* **PROBLEM TO SOLVE**
Give back exactly the stretch of data below from the line holding "t = JSON_stringify (fun" through the line holding "Definition two_catalogues : list", both ends included, and leave the remaining lines out.

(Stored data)
(* ===== verification/SelectorFetch.v ===== *)
(** * The whole path of a completion (webui/model-selector.js)

    The parts of the intercepted [fetch] composed as the source composes them: the request
    of [ModelRouting.v] with the body fitted by [ImageFit.v], and the answer localised by
    [MeshNotice.v], observed by [ModelInfo.v] and, when it comes from a node, with the
    addresses of generated pictures completed. *)
From Stdlib Require Import Lia NArith ZArith QArith.
From stdpp Require Import base numbers list gmap strings.
From S2P Require Import Prelude JsString JsNumber JsValue JsJson JsonRoundTrip MeshNotice ImageFit ModelChoice ModelRouting ModelInfo.

Section Fetch.
Context (url_pathname : jsstring -> option jsstring) (show_frac : Q -> jsstring) (origin htmlLang navLang : jsstring) {C : Collation}.
Context (fetch_blob : jsstring -> outcome jsstring (jsstring * Z * jsstring)) (readAsDataURL : file -> outcome jsstring jsstring)
  (bitmap : file -> option (positive * positive)) (context2d : bool)
  (toBlob : file -> Z -> Z -> output -> option Q -> option blob).

#[local] Abbreviation fit := (fitChatBody show_frac fetch_blob readAsDataURL bitmap context2d toBlob).
#[local] Abbreviation browser := (Pictures fetch_blob readAsDataURL bitmap context2d toBlob).

(** ** The request *)

(** The request [window.fetch(input, init)] makes. *)
Definition fetch_request (s : selection) (i : ModelRouting.input) (init : option options) : outcome jsstring sent :=
  intercept url_pathname show_frac origin browser s i init.

(** The selections the page can have: that of [initialize], those made in the menu, and the
    fallback to a model of the gateway. *)
Inductive picked : selection -> Prop :=
| picked_start answers slots probed st : picked (initialize show_frac origin answers slots probed st)
| picked_menu id s : picked s -> picked (select_model show_frac origin id s)
| picked_fallback s i o err g : picked s -> g ∈ models s -> prop g source_key = VStr origin ->
    picked (fall_back show_frac origin browser s i o err).1.

(** Requests go where the selected model is offered. *)
Lemma picked_route s m : picked s -> selectedModel s = Some m -> localNodeEndpoint s = route_of origin m.
Proof.
  intros H. revert m. induction H as [answers slots probed st|id s H IH|s i o err g H IH Hg Hs]; intros m.
  - unfold initialize. destruct (merged_models show_frac answers) as [|first ms]; [done|].
    cbv zeta. destruct (find_id _ _); intros [= <-]; done.
  - unfold select_model. destruct (find_id _ _); [|done]. intros [= <-]. done.
  - unfold fall_back. destruct (cross_route origin s) as [e|]; [|by apply IH].
    destruct (List.find _ (models s)) as [g'|] eqn:E.
    + intros [= <-]. apply List.find_some in E as [_ Hg'%strict_eq_str]. cbn. unfold route_of. rewrite Hg', seqb_refl.
      by destruct (truthy origin).
    + apply list_elem_of_In, (List.find_none _ _ E) in Hg. rewrite Hs in Hg. cbn [strict_eq] in Hg. by rewrite seqb_refl in Hg.
Qed.

(** ** The answer *)

(** The parts the transformer of [localizeMeshNoticeResponse] hands on. *)
Fixpoint transform_parts (carry : jsstring) (parts : list jsstring) (flush : jsstring) : list jsstring :=
  match parts with
  | [] => [on_end show_frac htmlLang navLang carry flush]
  | p :: r => (on_part show_frac htmlLang navLang carry p).1 :: transform_parts (on_part show_frac htmlLang navLang carry p).2 r flush
  end.

Definition response_ok (r : response) : bool := (200 <=? status r)%Z && (status r <=? 299)%Z.

(** The [try] block of a completion: the answer the page gets and the execution status;
    [Throw] where the answer of a node is not the JSON it announces, which leads to the
    fallback. *)
Definition deliver (s : selection) (r : response) (parts : list jsstring) (flush : jsstring) (x : execution)
    : outcome jsstring response * execution :=
  let r1 := localizeMeshNoticeResponse show_frac htmlLang navLang r parts flush in
  let x1 := observeExecutionResponse show_frac htmlLang navLang r1 x in
  match cross_route origin s with
  | Some node =>
      if response_ok r1 then
        if includes (js "application/json") (content_type r1) then
          match JSON_parse (body r1) with
          | Ret v => (Ret (Response (status r1) (without_headers [js "content-length"] (headers r1))
                             (rewrite_images node 0 (JSON_stringify show_frac v))),
                      observeExecutionPayload show_frac htmlLang navLang v x1)
          | Throw e => (Throw e, x1)
          end
        else if includes (js "text/event-stream") (content_type r1) then
          (Ret (Response (status r1) (headers r1) (rewrite_parts node (transform_parts [] parts flush))), x1)
        else (Ret r1, x1)
      else (Ret r1, x1)
  | None => (Ret r1, x1)
  end.

Lemma transform_parts_concat carry parts flush :
  concat (transform_parts carry parts flush) = transform show_frac htmlLang navLang carry parts flush.
Proof.
  revert carry. induction parts as [|p parts IH]; intros carry; cbn [transform_parts transform concat]; [apply app_nil_r|].
  by rewrite IH.
Qed.

Lemma observe_json r v x : includes (js "application/json") (content_type r) = true -> JSON_parse (body r) = Ret v ->
  observeExecutionPayload show_frac htmlLang navLang v (observeExecutionResponse show_frac htmlLang navLang r x)
  = observeExecutionResponse show_frac htmlLang navLang r x.
Proof.
  intros H E. unfold observeExecutionResponse. rewrite H, E, !observe_payload. by destruct (metadata_of v).
Qed.

(** A delivered answer changes the execution status exactly once: the line shows the
    last report of the localised answer, although the JSON of a node is observed twice; and
    the page gets the status code of the answer, with the localised body itself when it
    comes from the gateway. *)
Theorem delivered_answer_is_observed s r parts flush x :
  let r1 := localizeMeshNoticeResponse show_frac htmlLang navLang r parts flush in
  (deliver s r parts flush x).2 = from_option (report show_frac htmlLang navLang) x (last (reports r1)) /\
  (forall a, (deliver s r parts flush x).1 = Ret a -> status a = status r1) /\
  (cross_route origin s = None -> (deliver s r parts flush x).1 = Ret r1).
Proof.
  cbv zeta. set (r1 := localizeMeshNoticeResponse _ _ _ r parts flush).
  assert (One : observeExecutionResponse show_frac htmlLang navLang r1 x = from_option (report show_frac htmlLang navLang) x (last (reports r1))).
  { unfold observeExecutionResponse, reports. destruct (includes _ _).
    - destruct (JSON_parse (body r1)) as [v|]; [|done]. rewrite observe_payload. by destruct (metadata_of v).
    - destruct (includes _ _); [apply observe_lines|done]. }
  unfold deliver. fold r1. rewrite <- One. destruct (cross_route origin s) as [node|]; [|by cbn [fst snd]; split_and!; [|intros a [= <-]|]].
  destruct (response_ok r1); [|by cbn [fst snd]; split_and!; [|intros a [= <-]|]].
  destruct (includes (js "application/json") (content_type r1)) eqn:Ej.
  - destruct (JSON_parse (body r1)) as [v|e] eqn:Ep; cbn [fst snd]; [|by split_and!].
    split_and!; [by apply observe_json|by intros a [= <-]|done].
  - destruct (includes (js "text/event-stream") _); cbn [fst snd]; (split_and!; [done|intros a E; by inversion E|done]).
Qed.

(** C17: A chat request carries the selected model. However the selection came about (at the
    start, in the menu, or by the fallback to a model of the gateway), a completion request
    with a JSON body that is a chat or a prompt leaves with the caller's method and headers,
    and goes to the endpoint that offers the selected model, or to the caller's address when
    that is the gateway. Its body is the caller's object with the member [model] set to the
    identifier of the selected model and every other member as it was, provided that it holds
    no pictures or is not above the limit from which pictures are made smaller. *)
Theorem completion_carries_the_selected_model s m url method hs text fields :
  picked s -> selectedModel s = Some m ->
  isPropsUrl url_pathname (Address url) = false -> isCompletionUrl url_pathname (Address url) = true ->
  JSON_parse text = Ret (VObj fields) -> chat_body (VObj fields) = true ->
  let v := put (js "model") (prop m (js "id")) (VObj fields) in
  ((utf8_size (JSON_stringify show_frac v) <= maxChatRequestBytes)%Z \/ findImageDataUrls v = []) ->
  fetch_request s (Address url) (Some (Options method hs (Some (TextBody text))))
    = Ret (Sent (match route_of origin m with Some e => Address (e ++ js "/webui/chat/completions")%list | None => Address url end)
             (Some (Options method hs (Some (TextBody (JSON_stringify show_frac v)))))) /\
  prop v (js "model") = prop m (js "id") /\ forall k, k <> js "model" -> prop v k = prop (VObj fields) k.
Proof.
  intros Hk Hs Hp Hc Ht Hb v Hv. split_and!.
  - unfold fetch_request, intercept. rewrite Hp, Hc, Hs. cbn [andb].
    rewrite (routed_target origin s m url) by (by apply picked_route).
    unfold completion_options. cbv zeta. cbn [from_option id o_body o_method o_headers].
    destruct (with_model_small show_frac browser m text fields Ht Hb Hv) as [-> ->]. done.
  - apply (prop_put_eq (js "model") (prop m (js "id")) fields).
  - intros k Hne. by apply (prop_put_ne k (js "model") (prop m (js "id")) fields).
Qed.

(** C18: End to end, a chat request with pictures fits the gateway: whatever pictures the
    conversation holds, a completion request that leaves the page carries a text body in
    which only the model and the pictures differ from the caller's, and if it has pictures
    its UTF-8 size is at most the limit of the gateway. *)
Theorem sent_pictures_are_bounded s m url method hs text fields q :
  isPropsUrl url_pathname (Address url) = false -> isCompletionUrl url_pathname (Address url) = true ->
  selectedModel s = Some m -> JSON_parse text = Ret (VObj fields) -> chat_body (VObj fields) = true ->
  fetch_request s (Address url) (Some (Options method hs (Some (TextBody text)))) = Ret q ->
  let v := put (js "model") (prop m (js "id")) (VObj fields) in
  exists t us, with_options q = Some (Options method hs (Some (TextBody t))) /\
    t = JSON_stringify show_frac (replaceImages v us).1 /\ length us = length (findImageDataUrls v) /\
    (findImageDataUrls v <> [] -> (utf8_size t <= gatewayRequestLimitBytes)%Z).
Proof.
  intros Hp Hc Hs Ht Hb E. cbv zeta. set (v := put _ _ _). revert E. unfold fetch_request, intercept. rewrite Hp, Hc, Hs. cbn [andb].
  unfold completion_options, withSelectedModel. cbv zeta. cbn [from_option id o_body o_method o_headers]. destruct (truthy text) eqn:Et.
  2: { destruct text; [|done]. by vm_compute in Ht. }
  rewrite Ht, Hb. fold v. cbn [p_fetch p_read p_bitmap p_context2d p_toBlob]. destruct (fit v) as [t|e] eqn:Ef; [|done].
  destruct (fitChatBody_spec _ _ _ _ _ _ _ _ Ef) as [(us & Hl & ->) Hz].
  assert (Hne : truthy (JSON_stringify show_frac (replaceImages v us).1) = true).
  { assert (exists l, (replaceImages v us).1 = VObj l) as [l ->]; [|apply str_not_empty].
    unfold v. cbn [put replaceImages]. case_match. by eexists. }
  rewrite Hne. intros [= <-]. by exists (JSON_stringify show_frac (replaceImages v us).1), us.
Qed.

End Fetch.

Definition picture_text : jsstring := jsq "{`messages`:[{`url`:`data:image/png;base64,AA`}]}".
Definition picture_fields : list (jsstring * jsval) :=
  [(js "messages", VArr [VObj [(js "url", VStr (js "data:image/png;base64,AA"))]])].
Definition picture_sent : sent :=
  Sent (Address (js "http://127.0.0.1:8080/webui/chat/completions"))
    (Some (Options (Some (js "POST")) None
       (Some (TextBody (jsq "{`messages`:[{`url`:`data:image/png;base64,AA`}],`model`:`qwen2.5:7b`}"))))).

Lemma sent_pictures_are_bounded_witness :
  let v := put (js "model") (prop node_model (js "id")) (VObj picture_fields) in
  findImageDataUrls v = [js "data:image/png;base64,AA"] /\
  exists t us, with_options picture_sent = Some (Options (Some (js "POST")) None (Some (TextBody t))) /\
    t = JSON_stringify (fun _ => []) (replaceImages v us).1 /\ length us = length (findImageDataUrls v) /\
    (findImageDataUrls v <> [] -> (utf8_size t <= gatewayRequestLimitBytes)%Z).
Proof.
  split; [vm_compute; reflexivity|].
  refine (sent_pictures_are_bounded whole_path (fun _ => []) (js "https://mesh.example") (fun _ => Throw []) (fun _ => Throw [])
    (fun _ => None) false toy_blob (on_node [node_model]) node_model (js "/v1/chat/completions") (Some (js "POST")) None
    picture_text picture_fields picture_sent _ _ _ _ _ _); vm_compute; reflexivity.
Defined.

(** Two models, one of them of a node, and the node's chosen in the menu. *)
Definition two_catalogues : list (jsstring * option jsval) :=
  [(js "https://mesh.example", Some (VObj [(js "data", VArr [VObj [(js "id", VStr (js "gemma3:4b"))]])]));
   (js "http://127.0.0.1:8080", Some (VObj [(js "data", VArr [VObj [(js "id", VStr (js "qwen2.5:7b"))]])]))].

Definition node_chosen : selection :=
  select_model (fun _ => []) (js "https://mesh.example") (js "qwen2.5:7b")
    (initialize (fun _ => []) (js "https://mesh.example") two_catalogues None None (Some ∅)).

Lemma completion_carries_the_selected_model_witness :
  exists m, selectedModel node_chosen = Some m /\ prop m (js "id") = VStr (js "qwen2.5:7b") /\
  fetch_request whole_path (fun _ => []) (js "https://mesh.example") (fun _ => Throw []) (fun _ => Throw []) (fun _ => None) false toy_blob
    node_chosen (Address (js "/v1/chat/completions")) (Some (Options (Some (js "POST")) None (Some (TextBody sample_text))))
  = Ret (Sent (Address (js "http://127.0.0.1:8080/webui/chat/completions"))
           (Some (Options (Some (js "POST")) None (Some (TextBody (jsq "{`model`:`qwen2.5:7b`,`messages`:[],`stream`:true}")))))).
Proof.
  eexists. split; [vm_compute; reflexivity|]. split; [vm_compute; reflexivity|].
  refine (eq_trans (proj1 (completion_carries_the_selected_model whole_path (fun _ => []) (js "https://mesh.example")
    (fun _ => Throw []) (fun _ => Throw []) (fun _ => None) false toy_blob node_chosen _ (js "/v1/chat/completions")
    (Some (js "POST")) None sample_text sample_fields _ _ _ _ _ _ _)) _); try (vm_compute; reflexivity).
  - apply picked_menu, picked_start.
  - right. vm_compute. reflexivity.
Defined.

* **OUTPUT OF THE TASK**
    t = JSON_stringify (fun _ => []) (replaceImages v us).1 /\ length us = length (findImageDataUrls v) /\
    (findImageDataUrls v <> [] -> (utf8_size t <= gatewayRequestLimitBytes)%Z).
Proof.
  split; [vm_compute; reflexivity|].
  refine (sent_pictures_are_bounded whole_path (fun _ => []) (js "https://mesh.example") (fun _ => Throw []) (fun _ => Throw [])
    (fun _ => None) false toy_blob (on_node [node_model]) node_model (js "/v1/chat/completions") (Some (js "POST")) None
    picture_text picture_fields picture_sent _ _ _ _ _ _); vm_compute; reflexivity.
Defined.

(** Two models, one of them of a node, and the node's chosen in the menu. *)
Definition two_catalogues : list (jsstring * option jsval) :=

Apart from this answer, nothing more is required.